There are still two long years to wait until Star Wars: Episode VII, but you can console yourself this week with the release of what you might call Episode 3.1.
Kenobi, by author and comic-book writer John Jackson Miller, will hit bookstores Tuesday. It's the story of what happens to Obi-Wan during his first seven weeks on Tatooine, after dropping baby Luke off with Uncle Owen and Aunt Beru at the end of Revenge of the Sith, and then leaving to watch over them from afar.
The book doesn't explain how Ewan McGregor (who plays Obi-Wan in Episode III) could transform into Alec Guinness (Obi-Wan in Episode IV) in what is supposed to be just 19 years we're left to assume people just age faster living on a desert planet with two suns. (That's what happens when moisture is so rare, you have to farm for it.)
But it does explain one of the things that have puzzled Star Wars fans over the years: Namely, how did the Jedi in exile knowing he would be wanted by the Empire come to be known by the not-quite-alias Ben Kenobi? Turns out the first name was a geographic feature, and the last name was revealed by accident. As for the fact that Kenobi came to be known as a "crazy old wizard" there's a reason for that too.
Kenobi offers all of this in the context of a story that is unlike any other in the Star Wars canon. "There are no space battles, there are no lightsaber battles with Sith lords," Miller told Mashable.
Instead, what we get is much more of a Western, with elements of romance mingled in. "It's like Shane," he said. "The mysterious stranger who rides into town with a past nobody knows. It struck me this was the right way to tell a story about Kenobi at this time."
Besides, Miller added, it's still got one plot element common to all Star Wars movies: "patiently waiting to play the role you were destined to play."
An atmospheric, Western-style, slow-moving book might not sound like it would appeal to the franchise's fans. But after more than 250 hit-or-miss novels, it seems Star Wars readers are hungry for something different. One review site hailed it as "precisely the book we've been asking to get for years."
The publishers are hoping Kenobi will appear to non-fans, or casual Star Wars fans, more than the average novel. After all, approaching the Star Wars shelf at your local book store can be a daunting experience.
"We're well aware that with this many books, it's easy to say, 'forget it, we're not going to even try,'" says Shelly Shapiro, veteran Star Wars book editor at Del Rey. "There are a lot of people who love Star Wars movies, and would never think of reading a novel. So we're reaching out in a way that isn't just for the core fans. We're trying hard to keep things as movie-based as possible."

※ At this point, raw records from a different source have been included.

(** A write inside the data of an mbuf. *)
Lemma wp_write_in s m ms off bs Q :
  W s (m :: ms) -> alone m ms -> good s m -> 0 <= off -> off + zlen bs <= m_len m ->
  (forall m' s', W s' (m' :: ms) -> keeps s s' ms -> good s' m' ->
     mdata s' m' = splice off bs (mdata s m) -> m' = set_dat m (m_dat m') -> Q m' s') ->
  wp (mwrite m off bs) Q s.
Proof.
  intros HW Ha Hg Ho Hb HQ. pose proof (good_data _ _ Hg). pose proof Hg as [? ? ?].
  pose proof (zlen_nonneg bs). unfold capacity in *.
  eapply wp_mwrite; [done|done|lia|unfold capacity; lia|]. intros m' s' HW' Hk Hm' Hb'. apply HQ; try done.
  - split; rewrite Hm'; try done. rewrite <- Hm'. unfold capacity. rewrite Hb', zlen_splice by lia.
    rewrite Hm'. done.
  - unfold mdata. rewrite Hb', Hm'. simpl. by apply slice_splice_in.
Qed.

(** ** Unshared mbufs *)

(** [m] is the only one of [ms] that refers to its buffer. *)
Definition unshared (ms : list mbuf) (m : mbuf) : Prop :=
  is_ext m = true -> refs ms (m_ext m) = [m_addr m].

#[global] Instance unshared_perm : Proper ((≡ₚ) ==> eq ==> iff) unshared.
Proof.
  intros l1 l2 H m ? <-. unfold unshared.
  assert (forall c a, refs l1 c = [a] <-> refs l2 c = [a]) as Hr.
  { intros c a. assert (refs l1 c ≡ₚ refs l2 c) as Hp by (by rewrite H).
    split; intros E; rewrite E in Hp; [symmetry in Hp|]; by apply Permutation_singleton_r in Hp. }
  by setoid_rewrite Hr.
Qed.

Lemma unshared_alone m ms : unshared (m :: ms) m <-> alone m ms.
Proof.
  unfold unshared, alone. split; intros H Hx; specialize (H Hx); rewrite refs_cons, Hx, Nat.eqb_refl in *; simpl in *;
    congruence.
Qed.

Lemma unshared_core ms m m' l x : same_core m m' -> unshared (m :: ms) x -> l = m' :: ms -> unshared l x.
Proof. intros Hc Hx -> He. rewrite (refs_core m m') by done. auto. Qed.

Lemma unshared_self ms m m' : same_core m m' -> unshared (m :: ms) m -> unshared (m' :: ms) m'.
Proof.
  intros Hc Hx He. rewrite (refs_core m m') by done. destruct Hc. rewrite sc_addr, sc_ext by congruence.
  apply Hx. congruence.
Qed.

Lemma unshared_new ms n x : alone n ms -> x ∈ ms -> unshared ms x -> unshared (n :: ms) x.
Proof.
  intros Ha Hin Hu Hx. rewrite refs_cons. destruct (is_ext n) eqn:E; simpl; [|auto].
  destruct (Nat.eqb_spec (m_ext n) (m_ext x)) as [Eq|]; [|auto]. exfalso. by eapply (alone_buf n ms x).
Qed.

(** ** The second loop *)

(** What the first mbuf keeps through [m_copyback]. *)
Definition same_hdr (m m' : mbuf) : Prop := m_pkthdr m' = m_pkthdr m /\ is_pkthdr m' = is_pkthdr m.

(** The chain [c'] after [k] bytes of [cp] were written at [off]. *)
Record wrote (s : mst) (m : mbuf) (r rest : list mbuf) (off : Z) (cp : list Z) (c' : list mbuf) (s' : mst) : Prop := {
  wr_W : W s' (c' ++ rest);
  wr_keeps : keeps s s' rest;
  wr_good : Forall (good s') c';
  wr_bytes : bytes s' c' = overwrite off cp (bytes s (m :: r));
  wr_head : match c' with [] => False | m' :: _ => same_hdr m m' end }.

(** The last mbuf takes what fits behind its data. *)
Definition extend (s : mst) (m : mbuf) (r : list mbuf) (off len : Z) : mbuf :=
  match r with
  | [] => if m_len m - off <? len
          then set_len m (m_len m + Z.min (len - (m_len m - off)) (m_trailingspace s m)) else m
  | _ => m
  end.

Lemma extend_spec s m r rest off cp :
  W s (m :: r ++ rest) -> good s m -> 0 <= off <= m_len m ->
  let m1 := extend s m r off (zlen cp) in
  good s m1 /\ same_core m m1 /\ same_hdr m m1 /\ m_len m <= m_len m1 /\
  (r <> [] -> m1 = m) /\
  (forall b, m_len m1 <= off + zlen b -> overwrite off b (bytes s (m1 :: r)) = overwrite off b (bytes s (m :: r))) /\
  overwrite off cp (bytes s (m1 :: r)) = overwrite off cp (bytes s (m :: r)).
Proof.
  intros HW Hg Ho m1. pose proof Hg as [? ? ?]. pose proof (good_data _ _ Hg).
  assert (r <> [] -> m1 = m) as Hr by (unfold m1; by destruct r).
  destruct r as [|x r]; [|rewrite Hr by done; split_and!; done].
  unfold m1. simpl. destruct (Z.ltb_spec (m_len m - off) (zlen cp)); [|by split_and!].
  set (x := Z.min _ _).
  assert (0 <= x /\ m_data m + (m_len m + x) <= capacity s m) as [Hx0 Hx1].
  { unfold x. destruct (M_READONLY s m) eqn:Hro.
    - unfold m_trailingspace. rewrite Hro. lia.
    - rewrite (trailing_room _ _ _ _ HW Hro). lia. }
  assert (good s (set_len m (m_len m + x))) as Hg1.
  { split; [simpl; lia|done|]. change (capacity s (set_len _ _)) with (capacity s m). simpl. lia. }
  enough (forall b, m_len m + x <= off + zlen b ->
    overwrite off b (bytes s [set_len m (m_len m + x)]) = overwrite off b (bytes s [m])) as Hov.
  { split_and!; [done|by split|done|simpl; lia|done|exact Hov|]. apply Hov. unfold x. lia. }
  intros b Hb. rewrite !bytes_cons, !app_nil_r.
  assert (mdata s (set_len m (m_len m + x)) = mdata s m ++ slice (m_data m + m_len m) x (buf s m)) as ->.
  { unfold mdata. change (buf s (set_len _ _)) with (buf s m). simpl. by rewrite slice_split by lia. }
  apply overwrite_ext; rewrite zlen_mdata by done; [lia|]. left.
  rewrite zlen_slice by (unfold capacity in *; lia). lia.
Qed.

Lemma copyback_fill_eq fuel m r off cp len totlen wait :
  0 < len ->
  copyback_fill fuel m r off cp len totlen wait =
    (s <- get_st ;;
     let m := extend s m r off len in
     let mlen := Z.min (m_len m - off) len in
     if zlen cp <? mlen then overrun else
     m <- mwrite m off (ztake mlen cp) ;;
     if len - mlen =? 0 then ret (0, m :: r, totlen + mlen + off) else
     match fuel with
     | O => nofuel
     | S f =>
       match r with
       | m' :: r' =>
           let* '(e, c, totlen) := copyback_fill f m' r' 0 (zdrop mlen cp) (len - mlen) (totlen + mlen + off) wait in
           ret (e, m :: c, totlen)
       | [] =>
           q <- copyback_get (m_type m) (len - mlen) wait ;;
           match q with
           | None => ret (ENOBUFS, [m], totlen + mlen + off)
           | Some n =>
               let* '(e, c, totlen) := copyback_fill f (set_len n (len - mlen)) [] 0 (zdrop mlen cp) (len - mlen)
                                         (totlen + mlen + off) wait in
               ret (e, m :: c, totlen)
           end
       end
     end).
Proof. intros H. destruct fuel; simpl; by rewrite (proj2 (Z.leb_gt _ _)). Qed.

Lemma same_hdr_trans m1 m2 m3 : same_hdr m1 m2 -> same_hdr m2 m3 -> same_hdr m1 m3.
Proof. intros [? ?] [? ?]. split; congruence. Qed.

See also: What if Shakespeare Wrote 'Star Wars'?
Kenobi very nearly didn't happen. Lucasfilm was wary of allowing Shapiro and Miller to set a book during the "Dark Times" that is, the rise of the Empire, the gap between the prequels and the original trilogy. Coincidentally or not-so-coincidentally, this is the time period covered by the upcoming animated series, Star Wars Rebels.
But Miller persisted; he'd been writing this story since 2006, and first envisaged it as a graphic novel until the idea became too big. He tweaked the story until it fit into the first year after Episode III, a time period that is fair game, according to Lucasfilm.
Does this mean Kenobi could show up in Rebels, the same way he starred in the animated series Clone Wars? Miller hopes not.
"He would think it a dereliction of his duty to go running off around the galaxy," the author said. "He doesn't know it yet, but he's kind of serving a prison sentence. He has to atone." (A fun piece of trivia Miller dug up: Kenobi is on Tatooine for the same length of time that Andy Dufresne inhabits Shawshank prison).
That's a lot of time for more books, and Miller is happy to do Kenobi sequels if there's interest. For now, he's happy with a self-contained story, and is focused on his own novels, such as this Wall Street satire set in space.
"I look on licensed properties like Star Wars as National Parks," he said. "Truck out what you bring in. Have a good time, tell a good story, illustrate an important period of change in a character's life, but you don't want to leave your litter everywhere."